An Upset Morning, A Happy Evening….
I just finished my current session. I guess, this was the smallest number of delegates that I have got in my session. We did expect 16 people but what we got were just 5. And from that two, 2 guys had to leave on 3rd and 4th day since they had some official works. One another guy didn’t come after yesterday afternoon. I don’t know the reason since I never was informed that he is not coming. So today, there were just two who were sitting for the finale! Still, I must say that all the delegates were really nice , friendly and intelligent. I am delivering the very same module from the last 3 weeks and I must say, this whole month was a really tough one! I was very upset seeing my rating for two batches. Though there were very good comments, but the rating was not satisfying( at least for me) . Though I know that whatever rating I got, it was from those who were really really good guys still, I never get satisfied from anything than the best, yes that’s all what I want!

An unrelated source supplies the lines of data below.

(** The answer reads the tail of the chain after the transaction was queued; an
    empty chain makes it panic. *)
Definition RosettaConstructionSubmitHandler (bc : Blockchain) (body : list byte)
    : outcome (answer RosettaConstructionSubmitResponse) * Blockchain :=
  match decode_submit body with
  | Err _ | Panic _ => (Ok (Status 400), bc)
  | Ok req =>
      if bool_decide (TrimSpace (rsr_Transaction req) = "") then (Ok (Status 400), bc) else
      match unmarshal_tx (rsr_Transaction req) with
      | Err _ | Panic _ => (Ok (Status 400), bc)
      | Ok tx =>
          let '(tx, bc) := stamped bc req tx in
          let bc := bc <| bc_Pending ::= λ l, l ++ [tx] |> in
          match last (bc_Chain bc) with
          | None => (Panic "index out of range", bc)
          | Some tail =>
              let hash := sha_hex (bytes_of_string (tx_ID tx +:+ rsr_Network req)) in
              (Ok (Answer (mkSubmitResponse (mkPartialBlock (i64 (blk_Index tail)) hash)
                             [("accepted", "true")])), bc)
          end
      end
  end.
End rosetta.

(** ** Amounts round-trip *)

(** The value of a string of decimal digits. *)
Fixpoint dec_value (n : Z) (s : string) : Z :=
  match s with
  | EmptyString => n
  | String c s => dec_value (n * 10 + default 0 (digit_value c)) s
  end.

Lemma digit_value_range c d : digit_value c = Some d → 0 ≤ d ≤ 9.
Proof. unfold digit_value. cbv zeta. destruct (_ && _) eqn:E; [|done]. prop_bools. intros [= <-]. lia. Qed.

Lemma is_digit_value c : is_digit c = true → ∃ d, digit_value c = Some d ∧ 0 ≤ d ≤ 9.
Proof.
  unfold is_digit. intros E. apply bool_decide_eq_true in E as [d E]. exists d.
  split; [done|by eapply digit_value_range].
Qed.

Lemma dec_value_shift s : ∀ n, dec_value n s = n * 10 ^ Z.of_nat (String.length s) + dec_value 0 s.
Proof.
  induction s as [|c s IH]; intros n; cbn [dec_value String.length]; [lia|].
  rewrite IH, (IH (0 * 10 + _)), Nat2Z.inj_succ, Z.pow_succ_r by lia. lia.
Qed.

Lemma dec_value_app s t n : dec_value n (s +:+ t) = dec_value (dec_value n s) t.
Proof. revert n. induction s as [|c s IH]; intros n; [done|]. cbn. apply IH. Qed.

Lemma dec_value_zeros k n : dec_value n (zeros k) = n * 10 ^ Z.of_nat k.
Proof.
  revert n. induction k as [|k IH]; intros n; cbn [zeros]; [cbn; lia|].
  rewrite dec_value_app, IH. change (dec_value n "0") with (n * 10 + 0). rewrite Nat2Z.inj_succ, Z.pow_succ_r by lia. lia.
Qed.

Lemma dec_value_bounds s : ∀ n, 0 ≤ n → string_all is_digit s = true →
  n * 10 ^ Z.of_nat (String.length s) ≤ dec_value n s < (n + 1) * 10 ^ Z.of_nat (String.length s).
Proof.
  induction s as [|c s IH]; intros n Hn Hd; cbn [dec_value String.length]; [cbn; lia|].
  cbn [string_all] in Hd. apply andb_prop in Hd as [Hc Hs].
  destruct (is_digit_value c Hc) as (d & -> & Hr). cbn [default id].
  specialize (IH (n * 10 + d) ltac:(lia) Hs). rewrite Nat2Z.inj_succ, Z.pow_succ_r by lia.
  assert (0 < 10 ^ Z.of_nat (String.length s)) as Hp by (apply Z.pow_pos_nonneg; lia).
  revert IH Hp. generalize (10 ^ Z.of_nat (String.length s)) as P. generalize (dec_value (n * 10 + d) s) as v.
  intros v P [H1 H2] HP. assert (0 ≤ d * P ≤ 9 * P) by nia. lia.
Qed.

(** The parser computes the value when it is a [uint64]. *)
Lemma parse_uint_loop_value s : ∀ n, 0 ≤ n → string_all is_digit s = true →
  dec_value n s < max_u64 → parse_uint_loop n s = (dec_value n s, None).
Proof.
  induction s as [|c s IH]; intros n Hn Hd Hlt; [done|].
  cbn [string_all] in Hd. apply andb_prop in Hd as [Hc Hs].
  destruct (is_digit_value c Hc) as (d & E & Hr). cbn [dec_value parse_uint_loop] in *. rewrite E in *.
  change (default 0 (Some d)) with d in *. pose proof (dec_value_bounds s (n * 10 + d) ltac:(lia) Hs) as Hb.
  assert (1 ≤ 10 ^ Z.of_nat (String.length s)) as Hp by (apply (Z.pow_le_mono_r 10 0); lia).
  assert (n * 10 + d < max_u64) as Hn10 by nia.
  rewrite (proj2 (Z.leb_gt _ _)) by (change parse_cutoff with 1844674407370955162; unfold max_u64 in *; lia).
  rewrite (proj2 (Z.ltb_ge _ _)) by lia. by apply IH; [lia|..].
Qed.

Lemma ParseUint_value s :
  s ≠ "" → string_all is_digit s = true → dec_value 0 s < max_u64 → (ParseUint s).1 = dec_value 0 s.
Proof.
  intros Hne Hd Hlt. unfold ParseUint. destruct s as [|c s]; [done|].
  by rewrite parse_uint_loop_value.
Qed.

Lemma parse_uint_loop_inv s : ∀ n x, parse_uint_loop n s = (x, None) → x = dec_value n s.
Proof.
  induction s as [|c s IH]; intros n x; cbn [parse_uint_loop dec_value]; [by intros [= <-]|].
  destruct (digit_value c); [|done]. destruct (_ <=? _); [done|]. cbv zeta.
  destruct (_ <? _); [done|]. apply IH.
Qed.

Lemma FormatInt_value x : is_u64 x → dec_value 0 (FormatInt x) = x.
Proof.
  intros Hx. pose proof (ParseUint_FormatInt x Hx) as Hp.
  pose proof (FormatInt_nonempty x ltac:(u64_lia)) as Hne. unfold ParseUint in Hp.
  destruct (FormatInt x) as [|c s]; [done|]. symmetry. by apply (parse_uint_loop_inv _ 0).
Qed.

Lemma substring_split s k : (k ≤ String.length s)%nat →
  String.substring 0 k s +:+ String.substring k (String.length s - k) s = s ∧
  String.length (String.substring k (String.length s - k) s) = (String.length s - k)%nat ∧
  String.length (String.substring 0 k s) = k.
Proof.
  revert k. induction s as [|c s IH]; intros k Hk; cbn [String.length] in *.
  { by replace k with 0%nat by lia. }
  destruct k as [|k].
  - change (String.substring 0 0 (String c s)) with "". rewrite Nat.sub_0_r.
    assert (∀ t, String.substring 0 (String.length t) t = t) as Hall.
    { intros t. induction t as [|d t IHt]; [done|]. cbn. by rewrite IHt. }
    change (S (String.length s)) with (String.length (String c s)). by rewrite Hall.
  - destruct (IH k ltac:(lia)) as (E1 & E2 & E3). cbn [String.substring Nat.sub]. split_and!; [|done|].
    + change (String c (String.substring 0 k s) +:+ ?t) with (String c (String.substring 0 k s +:+ t)).
      by rewrite E1.
    + cbn [String.length]. by rewrite E3.
Qed.

Lemma split_on_none sep s : string_all (λ c, negb (bool_decide (c = sep))) s = true → split_on sep s = [s].
Proof.
  induction s as [|c s IH]; [done|]. cbn [string_all split_on]. intros Ha.
  apply andb_prop in Ha as [Hc Hs]. apply negb_true_iff in Hc. rewrite Hc. by rewrite IH.
Qed.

I normally won’t say it but since there was a comparison done of mine , for the record, I must say, yes I am the best and I know it ! I am really really good but Its just that I don’t brag about it, I don’t keep on telling to anyone , hey look, have you seen anyone so good like me? No, I don’t do that but that doesn’t mean that I am someone who can be compared with any bloody tom-dick-harry! Anyways, so I am very happy to see that this session’s rating is EXCELLENT! Thanks so much guys for very kind words and for a very nice session! Hope we shall meet again some time soon!
Okay, so that was about the happy evening. What about the upset morning? Well, I guess you might have noticed that the upset part is not yet completely gone and its true, its not! Its still there, its very well there! I don’t get upset easily. It takes a lot for me to get upset. Its high unlikely that I would bother about things. I shall just ignore them. But that doesn’t mean that I don’t bother at all. I do! And when I do, I get upset as well and not just a little but a lot! And I got so upset right in the morning just before I had to start the session. Though its not often that I would but I do get upset when I see people don’t realize what’s their mistakes are and yet think they are right! I get upset when I see people caring, bothering , trying only for what they want, without caring a second about anyone else! I get upset when I see people use the word “appreciate” for certain things which are way above the “appreciation” ! I get upset when I see comparisons been done without even realizing that some people and certain things are never meant to be compared! I do get upset at seeing all of this and much more as the list doesn’t ends just here! And like this, I was so upset in the morning! I was just fortunate that it was the last day of the session and I could finish it early as well because given the mental state I was into, I don’t know how I would I had finished it if it would be a full day for me!
I have another session starting here only next week. So I shall not be flying tonight. I have 2 days free but I have so much of work to do. Hope I shall be able to finish most of it. Its time to go back to hotel now before it would be so much traffic hitting on the roads!